Observe
o fluxo correto das palavras e guarde nos lábios o necessário para falar.
Cale-se
antes de pensar; não permita que as “torres mentais” que se constroem o faça
cair.
Consagrados
e Servidores
Pois
bem, falamos da inexistência ou da ilusão da ESTABILIDADE.
Este
parâmetro foi criado por forças involutivas, com o firme propósito de
estacionarmos em algum momento qualquer.
O
fluxo das palavras foi habilmente controlado ao ser introduzida a mentira, a
falsidade, dando força para que nossas ilusões fossem reforçadas e as
esperanças submetidas para o que não existia.
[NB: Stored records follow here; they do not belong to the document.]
Definition read_line (s : event_source) (line : string) : event_source :=
  if String.eqb line "" then
    match es_data s with
    | None => mkSource "" None (es_out s)
    | Some d => mkSource "" None (es_out s ++ [(if String.eqb (es_event s) "" then "message" else es_event s, d)])
    end
  else if HasPrefix line "event:" then
    mkSource (field_value (TrimPrefix line "event:")) (es_data s) (es_out s)
  else if HasPrefix line "data:" then
    let v := field_value (TrimPrefix line "data:") in
    mkSource (es_event s) (Some (match es_data s with None => v | Some d => d +:+ LF +:+ v end)) (es_out s)
  else s.

Definition read_events (body : string) : list (string * string) :=
  es_out (fold_left read_line (lines_of "" body) (mkSource "" None [])).

(** Text on one line. *)
Fixpoint one_line (s : string) : bool :=
  match s with
  | EmptyString => true
  | String c s => negb (Ascii.eqb c lf) && negb (Ascii.eqb c cr) && one_line s
  end.

Lemma lines_of_line x : ∀ cur rest, one_line x = true →
  lines_of cur (x +:+ LF +:+ rest) = (cur +:+ x)%string :: lines_of "" rest.
Proof.
  induction x as [|c x IH]; intros cur rest Hx; [by rewrite append_nil|].
  cbn in Hx. rewrite !andb_true_iff, !negb_true_iff in Hx. destruct Hx as [[H1 H2] H3].
  change (lines_of cur (String c (x +:+ LF +:+ rest)) = (cur +:+ String c x)%string :: lines_of "" rest).
  cbn [lines_of]. rewrite H1, H2, IH by done. f_equal. apply append_assoc.
Qed.

Lemma one_line_app a b : one_line (a +:+ b) = one_line a && one_line b.
Proof.
  induction a as [|c a IH]; [done|]. change (one_line (String c (a +:+ b)) = one_line (String c a) && one_line b).
  cbn. by rewrite IH, !andb_assoc.
Qed.

Lemma read_frame event data rest out :
  one_line event = true → one_line data = true → event ≠ ""%string →
  fold_left read_line (lines_of "" (frame event data +:+ rest)) (mkSource "" None out) =
  fold_left read_line (lines_of "" rest) (mkSource "" None (out ++ [(event, data)])).
Proof.
  intros He Hd Hne. unfold frame. rewrite !append_assoc.
  change ("event: " +:+ event +:+ LF +:+ "data: " +:+ data +:+ LF +:+ LF +:+ rest)%string
    with ("event: " +:+ (event +:+ LF +:+ ("data: " +:+ data +:+ LF +:+ LF +:+ rest)))%string.
  rewrite <- (append_assoc "event: " event), lines_of_line by (by rewrite one_line_app, He).
  rewrite <- (append_assoc "data: " data), lines_of_line by (by rewrite one_line_app, Hd).
  change (LF +:+ rest)%string with ("" +:+ LF +:+ rest)%string. rewrite lines_of_line by done.
  assert (He' : ∀ st, read_line st ("event: " +:+ event) = mkSource event (es_data st) (es_out st)) by done.
  assert (Hd' : ∀ st, es_data st = None →
    read_line st ("data: " +:+ data) = mkSource (es_event st) (Some data) (es_out st)) by (by intros [? d ?] [= ->]).
  cbn [fold_left]. f_equal. rewrite He'. cbn [es_data es_out]. rewrite Hd' by done.
  unfold read_line. cbn. destruct (String.eqb_spec event ""); done.
Qed.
Recheou-se com a vaidade,
criando a receita perfeita para nos desviarmos do caminho da alma.
O
livre arbítrio permitia e através de impulsos internos o homem deveria perceber
o certo do errado.
Este
por sua vez bloqueio estes impulsos e adotou os parâmetros errados.
Construímos
as torres mentais e nos aprisionamos no seu topo, gerando as falsas esperanças,
elevando o nível da ignorância, distanciando-se da realidade da Vida Universal.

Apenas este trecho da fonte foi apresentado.